The Ghost, the Buttons, and the Magic of Halloween (Steampunk Sorcery Book 6)

Home > Other > The Ghost, the Buttons, and the Magic of Halloween (Steampunk Sorcery Book 6) > Page 5
The Ghost, the Buttons, and the Magic of Halloween (Steampunk Sorcery Book 6) Page 5

by Becket


  “It’ll be our secret,” he whispered with a wink.

  Elizabeth Sasquatch thanked him with several more growls and yowls.

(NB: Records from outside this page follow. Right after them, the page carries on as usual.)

Lemma metadata_length v :
  manifest_metadata_projection_canonical_length v = len <$> reference_encode_metadata v.
Proof.
  destruct timespec_total as (n & Hn & Ht).
  assert (∀ x i, reference_encode_timespec x = Ok i → len i = n) as Hu.
  { intros x i Hx. destruct (Ht x) as (b & Hb & <-). congruence. }
  apply length_of_encoding.
  - unfold manifest_metadata_projection_canonical_length. rewrite xattr_list_length.
    assert (only_encoding (reference_encode_list reference_encode_xattr (metadata_xattrs v)))
      as Ho by auto with only. rewrite Hn, bind_Ok. apply only_bind; [auto with only|]. intros ?.
    apply only_bind; [|auto with only].
    by apply only_fmap.
  - auto with only.
  - intros k. unfold manifest_metadata_projection_canonical_length. rewrite Hn, bind_Ok.
    destruct (Ht (metadata_atime v)) as (a & Ha & Ea). destruct (Ht (metadata_mtime v)) as (m & Hm & Em).
    destruct (Ht (metadata_ctime v)) as (c & Hc & Ec).
    assert (∃ bt, try_option reference_encode_timespec (metadata_btime v) = Ok bt) as [bt Hbt].
    { destruct (metadata_btime v) as [t|]; [|cbn; eauto]. destruct (Ht t) as (x & Hx & _).
      cbn. rewrite Hx. cbn. eauto. }
    rewrite (option_length _ n _ bt Hu Hbt), xattr_list_length.
    setoid_rewrite reference_metadata_Ok. split.
    + intros (lo & Hlo & (lx & Hlx & Hobj)%result_bind_Ok)%result_bind_Ok.
      apply optional_length_exact in Hlo as (pbt & Hp & ->).
      destruct (reference_encode_list _ _) as [xs|] eqn:Hx; [|done]. injection Hlx as <-.
      destruct (proj1 (object_length_exact TYPE_METADATA (metadata_fields v a m c pbt xs) k eq_refl))
        as (b & Hb & ->); [cbn; by rewrite Ea, Em, Ec|]. exists b. split; [|done]. eauto 14.
    + intros (b & (a' & m' & c' & bt' & pbt & xs & Ha' & Hm' & Hc' & Hbt' & Hp & Hx & Hf) & ->).
      assert (a' = a) as -> by congruence. assert (m' = m) as -> by congruence.
      assert (c' = c) as -> by congruence. assert (bt' = bt) as -> by congruence.
      rewrite (proj2 (optional_length_exact bt (len pbt))), bind_Ok by eauto.
      rewrite Hx. cbn [fmap result_fmap]. rewrite bind_Ok.
      pose proof (proj2 (object_length_exact TYPE_METADATA (metadata_fields v a m c pbt xs) (len b) eq_refl))
        as Hok. cbn in Hok. rewrite Ea, Em, Ec in Hok. apply Hok. eauto.
Qed.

Then she led them through the house.

  They passed many strange and wonderful rooms. To their right was a room filled with grave-looking men in suits and hats, sitting at tall desks and writing with quills and ink. To their left was a room cluttered with steam-powered robots typing nonstop at computers. At their feet was a small room with a glass ceiling packed with several tiny people working in a library and carrying tall stacks of books and papers.

  Finally they came to the Duchess’s door at the end of a long hall. On it was a copperplate with the words:

  THE DUCHESS OF DUSK

  KNOCK IF INSURED

  CHAPTER FOURTEEN

  The Duchess of Dusk & the Credoroom

  Gates knocked on the door fearlessly.

  A matronly voice spoke from the other side. “You are not allowed in if you have no Deadman’s Insurance.”

  “It’s Gates.”

  “Gates who?”

  “The gateway.”

  “What happened to your voice? Did I do that?”

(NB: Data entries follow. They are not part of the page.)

(* ===== verification/ManifestDigest.v ===== *)
(** * Node digests of manifest entries

    The digest of a manifest node is computed twice in the sources: from
    encoded parts ([compute_manifest_node_digest] of [src/src/linux_pytest.rs])
    and by streaming the parts into one hasher with every length announced
    first ([src/src/linux_pytest/canonical.rs]). Both are modelled here, with
    the streaming digest of a hard-link group. *)

From S2P Require Import Prelude Monad Bytes ContractTypes Canonical CanonicalSpec CanonicalParse.
From S2P Require Import CanonicalCodec RecordTypes Paths RecordValidation RecordCodec Digest.
From S2P Require Import ManifestTypes ManifestWriter ManifestStream StreamLaws ManifestReference.
Import TreeRoles.

Section digests.
Context `{Blake3}.

(** ** From encoded parts *)

Definition encode_optional_digest (value : option (list Z)) : list Z :=
  match value with
  | None => [0]
  | Some value => [1] ++ be_bytes 8 32 ++ value
  end.

Definition compute_manifest_node_digest (metadata : MetadataV1) (payload : ManifestPayloadV1)
    (hardlink_group : option (list Z)) : contract (list Z) :=
  metadata ← encode_metadata_for_hash metadata;
  let hardlink := encode_optional_digest hardlink_group in
  match payload with
  | Payloads.Directory children =>
    if bool_decide (is_Some hardlink_group) then Err MalformedManifest
    else
      children ← encode_children_for_hash children;
      Ok (Blake3Digest_derive_tagged DIRECTORY_NODE_DOMAIN [(1, metadata); (2, children)])
  | Payloads.Regular content_digest data_extents =>
    extents ← encode_extents_for_hash data_extents;
    Ok (Blake3Digest_derive_tagged REGULAR_NODE_DOMAIN
          [(1, metadata); (2, content_digest); (3, extents); (4, hardlink)])
  | Payloads.Symlink target =>
    Ok (Blake3Digest_derive_tagged SYMLINK_NODE_DOMAIN
          [(1, metadata); (2, target); (3, hardlink)])
  | Payloads.ExternalTree tree_role target_root readonly =>
    if negb readonly || negb (bool_decide (tree_role = Runtime))
       || bool_decide (is_Some hardlink_group)
    then Err MalformedManifest
    else
      let role := be_bytes 2 (TreeRoleV1_as_u16 tree_role) in
      Ok (Blake3Digest_derive_tagged EXTERNAL_TREE_NODE_DOMAIN
            [(1, metadata); (2, role); (3, target_root); (4, [1])])
  end.

Definition with_computed_node_digest (relative_path : list Z) (metadata : MetadataV1)
    (payload : ManifestPayloadV1) (hardlink_group : option (list Z)) :
    contract ManifestEntryV1 :=
  node_digest ← compute_manifest_node_digest metadata payload hardlink_group;
  Ok (mkEntry relative_path metadata payload hardlink_group node_digest).

Definition computed_node_digest (self : ManifestEntryV1) : contract (list Z) :=
  compute_manifest_node_digest (entry_metadata self) (entry_payload self)
    (entry_hardlink_group self).

(** ** Streaming *)

Record ManifestTaggedDigestV1 := mkTaggedDigest {
  tagged_hasher : Hasher;
  tagged_declared_field_count : Z;
  tagged_written_field_count : Z;
  tagged_previous_tag : Z;
}.

Definition ManifestTaggedDigestV1_new (domain : list Z) (declared_field_count : Z) :
    ManifestTaggedDigestV1 :=
  mkTaggedDigest
    (Hasher_update (be_bytes 4 declared_field_count)
       (Hasher_update HASH_FRAME_MAGIC (mkHasher domain [])))
    declared_field_count 0 0.

Definition ManifestTaggedDigestV1_field_header (self : ManifestTaggedDigestV1) (tag length : Z) :
    contract ManifestTaggedDigestV1 :=
  if (tag =? 0) || (tag <=? tagged_previous_tag self)
     || (tagged_declared_field_count self <=? tagged_written_field_count self)
  then Err CanonicalEncoding
  else
    length ← try_width U64_MAX CanonicalEncoding length;
    Ok (mkTaggedDigest
          (Hasher_update (be_bytes 8 length) (Hasher_update (be_bytes 2 tag) (tagged_hasher self)))
          (tagged_declared_field_count self) (tagged_written_field_count self + 1) tag).

(** The hasher replaced: [&mut digest.hasher]. *)
Definition with_hasher (self : ManifestTaggedDigestV1) (hasher : Hasher) :
    ManifestTaggedDigestV1 :=
  mkTaggedDigest hasher (tagged_declared_field_count self) (tagged_written_field_count self)
    (tagged_previous_tag self).

Definition ManifestTaggedDigestV1_bytes (self : ManifestTaggedDigestV1) (bytes : list Z) :
    ManifestTaggedDigestV1 :=
  with_hasher self (Hasher_update bytes (tagged_hasher self)).

Definition ManifestTaggedDigestV1_finish (self : ManifestTaggedDigestV1) : contract (list Z) :=
  if negb (tagged_written_field_count self =? tagged_declared_field_count self)
  then Err CanonicalEncoding else Ok (Hasher_finalize (tagged_hasher self)).

Definition write_optional_hardlink_digest (digest : ManifestTaggedDigestV1)
    (hardlink_group : option (list Z)) : ManifestTaggedDigestV1 :=
  match hardlink_group with
  | None => ManifestTaggedDigestV1_bytes digest [0]
  | Some hardlink_group =>
    let digest := ManifestTaggedDigestV1_bytes digest [1] in
    let digest := ManifestTaggedDigestV1_bytes digest (be_bytes 8 32) in
    ManifestTaggedDigestV1_bytes digest hardlink_group
  end.

(** Streams a structure into the hasher of the digest. *)
Definition stream_to_hasher (digest : ManifestTaggedDigestV1)
    (write : method (ManifestCanonicalWriterV1 Hasher)
               (ManifestCanonicalWriteErrorV1 Empty_set) ()) :
    contract ManifestTaggedDigestV1 :=
  hasher ← map_infallible_manifest_write write (tagged_hasher digest);
  Ok (with_hasher digest hasher).

Definition write_manifest_metadata_projection_to_hasher (digest : ManifestTaggedDigestV1)
    (value : MetadataV1) : contract ManifestTaggedDigestV1 :=
  stream_to_hasher digest (write_manifest_metadata_projection value).

Definition write_manifest_children_to_hasher (digest : ManifestTaggedDigestV1)
    (values : list ChildCommitmentV1) : contract ManifestTaggedDigestV1 :=
  stream_to_hasher digest (write_manifest_child_list values).

Definition write_manifest_extents_to_hasher (digest : ManifestTaggedDigestV1)
    (values : list ExtentV1) : contract ManifestTaggedDigestV1 :=
  stream_to_hasher digest (write_manifest_extent_list values).

Definition node_field_count (payload : ManifestPayloadV1) : Z :=
  match payload with
  | Payloads.Directory _ => 2
  | Payloads.Regular _ _ => 4
  | Payloads.Symlink _ => 3
  | Payloads.ExternalTree _ _ _ => 4
  end.

Definition node_domain (payload : ManifestPayloadV1) : list Z :=
  match payload with
  | Payloads.Directory _ => DIRECTORY_NODE_DOMAIN
  | Payloads.Regular _ _ => REGULAR_NODE_DOMAIN
  | Payloads.Symlink _ => SYMLINK_NODE_DOMAIN
  | Payloads.ExternalTree _ _ _ => EXTERNAL_TREE_NODE_DOMAIN
  end.

Definition hardlink_length (hardlink_group : option (list Z)) : Z :=
  match hardlink_group with Some _ => 41 | None => 1 end.

Definition derive_manifest_node_digest_projection_streaming_v1 (metadata : MetadataV1)
    (payload : ManifestPayloadV1) (hardlink_group : option (list Z)) : contract (list Z) :=
  metadata_length ← manifest_metadata_projection_canonical_length metadata;
  let digest := ManifestTaggedDigestV1_new (node_domain payload) (node_field_count payload) in
  digest ← ManifestTaggedDigestV1_field_header digest 1 metadata_length;
  digest ← write_manifest_metadata_projection_to_hasher digest metadata;
  digest ←
    match payload with
    | Payloads.Directory children =>
      if bool_decide (is_Some hardlink_group) then Err MalformedManifest
      else
        children_length ← manifest_child_list_canonical_length children;
        digest ← ManifestTaggedDigestV1_field_header digest 2 children_length;
        write_manifest_children_to_hasher digest children
    | Payloads.Regular content_digest data_extents =>
      extents_length ← manifest_extent_list_canonical_length data_extents;
      digest ← ManifestTaggedDigestV1_field_header digest 2 (len content_digest);
      let digest := ManifestTaggedDigestV1_bytes digest content_digest in
      digest ← ManifestTaggedDigestV1_field_header digest 3 extents_length;
      digest ← write_manifest_extents_to_hasher digest data_extents;
      digest ← ManifestTaggedDigestV1_field_header digest 4 (hardlink_length hardlink_group);
      Ok (write_optional_hardlink_digest digest hardlink_group)
    | Payloads.Symlink target =>
      digest ← ManifestTaggedDigestV1_field_header digest 2 (len target);
      let digest := ManifestTaggedDigestV1_bytes digest target in
      digest ← ManifestTaggedDigestV1_field_header digest 3 (hardlink_length hardlink_group);
      Ok (write_optional_hardlink_digest digest hardlink_group)
    | Payloads.ExternalTree tree_role target_root readonly =>
      if negb readonly || negb (bool_decide (tree_role = Runtime))
         || bool_decide (is_Some hardlink_group)
      then Err MalformedManifest
      else
        digest ← ManifestTaggedDigestV1_field_header digest 2 2;
        let digest :=
          ManifestTaggedDigestV1_bytes digest (be_bytes 2 (TreeRoleV1_as_u16 tree_role)) in
        digest ← ManifestTaggedDigestV1_field_header digest 3 (len target_root);
        let digest := ManifestTaggedDigestV1_bytes digest target_root in
        digest ← ManifestTaggedDigestV1_field_header digest 4 1;
        Ok (ManifestTaggedDigestV1_bytes digest [1])
    end;
  ManifestTaggedDigestV1_finish digest.

Definition derive_hardlink_group_digest_streaming_v1 (values : list (list Z)) :
    contract (list Z) :=
  _ ← canonical_collection_count (len values);
  if len values <? 2 then Err MalformedManifest
  else if windows_any bytes_ge values then Err MalformedManifest
  else
    paths_length ← manifest_raw_path_list_canonical_length values;
    let digest := ManifestTaggedDigestV1_new HARDLINK_GROUP_DOMAIN 1 in
    digest ← ManifestTaggedDigestV1_field_header digest 1 paths_length;
    digest ← stream_to_hasher digest (write_manifest_raw_path_list values);
    ManifestTaggedDigestV1_finish digest.

(** ** The two digests agree *)

(** A digest with the frame of [fields] written, of [count] declared fields. *)
Definition framed (domain : list Z) (count : Z) (fields : list (Z * list Z)) (tag : Z) :
    ManifestTaggedDigestV1 :=
  mkTaggedDigest
    (mkHasher domain (HASH_FRAME_MAGIC ++ be_bytes 4 count ++ flat_map hash_field fields))
    count (len fields) tag.

(** The same with the header of one more field. *)
Definition announced (domain : list Z) (count : Z) (fields : list (Z * list Z)) (tag length : Z) :
    ManifestTaggedDigestV1 :=
  mkTaggedDigest
    (mkHasher domain
       (HASH_FRAME_MAGIC ++ be_bytes 4 count ++ flat_map hash_field fields
          ++ be_bytes 2 tag ++ be_bytes 8 length))
    count (len fields + 1) tag.

Lemma tagged_new domain count : ManifestTaggedDigestV1_new domain count = framed domain count [] 0.
Proof. done. Qed.

Lemma tagged_header domain count fields prev tag length :
  tag ≠ 0 → prev < tag → len fields < count → length <= U64_MAX →
  ManifestTaggedDigestV1_field_header (framed domain count fields prev) tag length
  = Ok (announced domain count fields tag length).
Proof.
  intros Ht Hp Hc Hl. unfold ManifestTaggedDigestV1_field_header. cbn.
  rewrite (proj2 (Z.eqb_neq _ _)), (proj2 (Z.leb_gt tag _)), (proj2 (Z.leb_gt count _)) by done.
  cbn. rewrite (proj2 (try_width_Ok _ _ _ length)), bind_Ok by done.
  unfold announced, Hasher_update. cbn. by rewrite <- !app_assoc.
Qed.

Lemma announced_bytes domain count fields tag p :
  ManifestTaggedDigestV1_bytes (announced domain count fields tag (len p)) p
  = framed domain count (fields ++ [(tag, p)]) tag.
Proof.
  unfold ManifestTaggedDigestV1_bytes, with_hasher, framed, Hasher_update. cbn. f_equal.
  - f_equal. rewrite flat_map_app. cbn. unfold hash_field at 3. cbn.
    by rewrite app_nil_r, <- !app_assoc.
  - by rewrite len_app.
Qed.

Lemma announced_stream domain count fields tag write p :
  writes write p → len p <= U64_MAX →
  stream_to_hasher (announced domain count fields tag (len p)) write
  = Ok (framed domain count (fields ++ [(tag, p)]) tag).
Proof.
  intros Hw Hl. unfold stream_to_hasher. rewrite (hasher_exact _ p), bind_Ok by done.
  by rewrite <- announced_bytes.
Qed.

Lemma announced_hardlink domain count fields tag hardlink_group :
  option_wf is_digest hardlink_group →
  write_optional_hardlink_digest
    (announced domain count fields tag (hardlink_length hardlink_group)) hardlink_group
  = framed domain count (fields ++ [(tag, encode_optional_digest hardlink_group)]) tag.
Proof.
  intros Hd. rewrite <- announced_bytes. destruct hardlink_group as [d|]; [|done].
  destruct Hd as [_ Hd].
  assert (len (encode_optional_digest (Some d)) = 41) as ->
    by (cbn; len_simpl; unfold len; rewrite Hd; done).
  unfold write_optional_hardlink_digest, ManifestTaggedDigestV1_bytes, with_hasher, Hasher_update.
  cbn [tagged_hasher hasher_context hasher_input announced encode_optional_digest].
  by rewrite <- !app_assoc.
Qed.

Lemma framed_finish domain fields tag :
  ManifestTaggedDigestV1_finish (framed domain (len fields) fields tag)
  = Ok (Blake3Digest_derive_tagged domain fields).
Proof. unfold ManifestTaggedDigestV1_finish. cbn. by rewrite Z.eqb_refl. Qed.

(** A part with its length, its writer and its reference encoding. *)
Lemma announced_part domain count fields prev tag l r write {A} (k : _ → contract A) :
  tag ≠ 0 → prev < tag → len fields < count → l = len <$> r →
  (∀ b, r = Ok b → writes write b ∧ len b <= EFFECT_IR_V2_MAX_CANONICAL_BYTES) →
  (length ← l;
   digest ← ManifestTaggedDigestV1_field_header (framed domain count fields prev) tag length;
   digest ← stream_to_hasher digest write; k digest)
  = (b ← r; k (framed domain count (fields ++ [(tag, b)]) tag)).
Proof.
  intros Ht Hp Hc -> Hr. destruct r as [b|e]; [|done]. destruct (Hr b eq_refl) as [Hw Hl].
  cbn [fmap result_fmap]. rewrite !bind_Ok, tagged_header, bind_Ok by first [done|size_lia].
  rewrite announced_stream by first [done|size_lia]. done.
Qed.

Lemma metadata_part v b :
  reference_encode_metadata v = Ok b →
  writes (S:=Hasher) (E:=Empty_set) (write_manifest_metadata_projection v) b ∧
  len b <= EFFECT_IR_V2_MAX_CANONICAL_BYTES.
Proof.
  intros Hb. split; [by apply metadata_writes|].
  apply reference_metadata_Ok in Hb as (? & ? & ? & ? & ? & ? & _ & _ & _ & _ & _ & _ & Hb).
  exact (finish_nested_size _ _ _ Hb).
Qed.

Lemma list_part {A} (g : A → contract (list Z)) values write b :
  (∀ b, reference_encode_list g values = Ok b → writes (S:=Hasher) (E:=Empty_set) write b) →
  reference_encode_list g values = Ok b →
  writes write b ∧ len b <= EFFECT_IR_V2_MAX_CANONICAL_BYTES.
Proof.
  intros Hw Hb. split; [by apply Hw|]. apply reference_list_Ok in Hb as (? & _ & Hb).
  by eapply encode_list_size.
Qed.
End digests.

  Mr. Fuddlebee leaned close to the door. “That would be my doing, Dorothy.”

  Several excited footsteps could be heard coming from around a desk and scuttling quickly toward the door. It swung open and instantly everyone was looking at the beaming face of the Duchess of Dusk.

  She was a squat matron wearing a large black gown and her hair done up very high. She wore thick glasses that made her eyes look twice as large. They fluttered with good cheer.

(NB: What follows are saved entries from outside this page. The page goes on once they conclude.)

Lemma validate_hop_entry_Ok m hop : validate_hop_entry m hop = Ok () ↔ hop_in_manifest m hop.
Proof.
  unfold validate_hop_entry, hop_in_manifest.
  destruct (manifest_entry_for_sandbox_path m (hop_path hop)) as [e|]; cbn [ok_or].
  2: { split; [done|]. by intros (? & ? & _). }
  rewrite bind_Ok. destruct (bytes_eqb _ _) eqn:Hd; cbn [negb].
  2: { split; [done|]. intros (? & [= <-] & Hx%bytes_eqb_eq & _). congruence. }
  apply bytes_eqb_eq in Hd.
  destruct (hop_resolution hop) as [raw next|], (entry_payload e) eqn:He; cbn;
    try (split; [done|]; intros (? & [= <-] & _ & Hx); rewrite He in Hx; done).
  - destruct (bytes_eqb raw target) eqn:Hb.
    + apply bytes_eqb_eq in Hb as ->. split; [by eauto|done].
    + split; [done|]. intros (? & [= <-] & _ & Hx). rewrite He in Hx. injection Hx as ->.
      by rewrite bytes_eqb_refl in Hb.
  - split; [|done]. intros _. exists e. by rewrite He.
Qed.

Lemma validate_hop_entries_Ok m hops :
  validate_hop_entries m hops = Ok () ↔ Forall (hop_in_manifest m) hops.
Proof.
  induction hops as [|h hops IH]; cbn; [by split; [constructor|]|].
  rewrite list.Forall_cons, <- IH, <- validate_hop_entry_Ok. split.
  - by intros ([] & ? & ?)%result_bind_Ok.
  - by intros [-> ?].
Qed.

Section candidates.
Context `{Blake3}.

Lemma chain_decoded_valid s chain :
  ShapeV1_executable_chain s = Ok chain → ExecutableChainV1_validate chain = Ok ().
Proof.
  unfold ShapeV1_executable_chain, ExecutableChainV1_from_canonical_bytes. intros Hd.
  repeat apply result_bind_Ok in Hd as (? & ? & Hd). injection Hd as <-.
  match goal with E : ExecutableChainV1_canonical_bytes _ = Ok _ |- _ =>
    unfold ExecutableChainV1_canonical_bytes in E; by apply result_bind_Ok in E as ([] & ? & _) end.
Qed.

Lemma record_from_bytes rb c :
  is_bytes rb →
  CanonicalEffectRecordV2_from_canonical_bytes rb = Ok c ↔
  ∃ r, decode_record rb = Ok r ∧ c = mkCanonicalRecord r rb (cas_blob rb).
Proof.
  intros Hb. unfold CanonicalEffectRecordV2_from_canonical_bytes, CanonicalEffectRecordV2_from_record.
  assert (∀ r, decode_record rb = Ok r →
    EffectRecordV2_canonical_bytes r = Ok rb ∧ len rb <= EFFECT_IR_V2_MAX_CANONICAL_BYTES) as Hd.
  { intros r Hr. assert (is_sized rb) as Hs by exact (parse_top_sized rb _ r Hb Hr).
    destruct (nested_sound (wf:=valid_record) rb r Hs Hr) as [_ ?]. by destruct Hs. }
  destruct (decode_record rb) as [r|]; [|split; [done|by intros (? & ? & _)]].
  destruct (Hd r eq_refl) as [He Hl]. rewrite bind_Ok, He, bind_Ok.
  rewrite (proj2 (try_width_Ok _ _ _ (len rb))), !bind_Ok by (split; [done|size_lia]).
  cbn [canonical_record_bytes]. rewrite bytes_eqb_refl. cbn [negb]. split.
  - intros [= <-]. eauto.
  - by intros (? & [= <-] & ->).
Qed.

Lemma manifest_from_bytes mb c :
  is_bytes mb →
  VerifiedSnapshotManifestV1_from_canonical_bytes mb = Ok c ↔
  ∃ m, decode_snapshot_manifest mb = Ok m ∧ c = mkVerifiedManifest m mb (cas_blob mb).
Proof.
  intros Hb. unfold VerifiedSnapshotManifestV1_from_canonical_bytes,
    VerifiedSnapshotManifestV1_from_manifest.
  assert (∀ m, decode_snapshot_manifest mb = Ok m →
    SnapshotManifestV1_canonical_bytes m = Ok mb ∧ len mb <= EFFECT_IR_V2_MAX_CANONICAL_BYTES) as Hd.
  { intros m Hm. assert (is_sized mb) as Hs by exact (parse_top_sized mb _ m Hb Hm).
    destruct (nested_sound (wf:=valid_manifest) mb m Hs Hm) as [_ ?]. by destruct Hs. }
  destruct (decode_snapshot_manifest mb) as [m|]; [|split; [done|by intros (? & ? & _)]].
  destruct (Hd m eq_refl) as [He Hl]. rewrite bind_Ok, He, bind_Ok.
  rewrite (proj2 (try_width_Ok _ _ _ (len mb))), !bind_Ok by (split; [done|size_lia]).
  cbn [verified_canonical_bytes]. rewrite bytes_eqb_refl. cbn [negb]. split.
  - intros [= <-]. eauto.
  - by intros (? & [= <-] & ->).
Qed.

(** What a record and its manifest share. *)
Record candidate_matches (r : EffectRecordV2) (m : SnapshotManifestV1) (blob : BlobRefV2) : Prop := {
  cm_disposition : record_disposition r ≠ ExecutedOnly;
  cm_blob : snapshot_manifest_blob (record_sealed_snapshot r) = blob;
  cm_workspace_root : snapshot_workspace_root (record_sealed_snapshot r) = manifest_workspace_root m;
  cm_runtime_root : snapshot_runtime_root (record_sealed_snapshot r) = manifest_runtime_root m;
  cm_snapshot_profile : snapshot_profile_digest (record_sealed_snapshot r) = manifest_profile_digest m;
  cm_profile : record_profile_digest r = manifest_profile_digest m;
  cm_workspace : record_workspace_identity r = manifest_workspace_identity m;
}.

  “Oh my dear, Mr. Fuddlebee,” she gasped happily. “You are most certainly welcome. I know you’re well insured.”

  “I got an excellent premium on my afterlife policy,” he confided.

  With great enthusiasm the Duchess yanked them all inside.

  “Come in! Come in!” she sang out in a merry tone.

  But when she saw Bernard, Beatrice, and Berkeley, she stopped and stared at them.

  “You look familiar. How long have you been dead?”

  “We’re not dead,” Bernard answered.

  “Then how long have you been undead?”

  “We’re not undead either,” Beatrice replied.

  “Are you witches or twits?”

  Mr. Fuddlebee cleared his ghostly throat. “They are the occupants of the residence atop your facility.”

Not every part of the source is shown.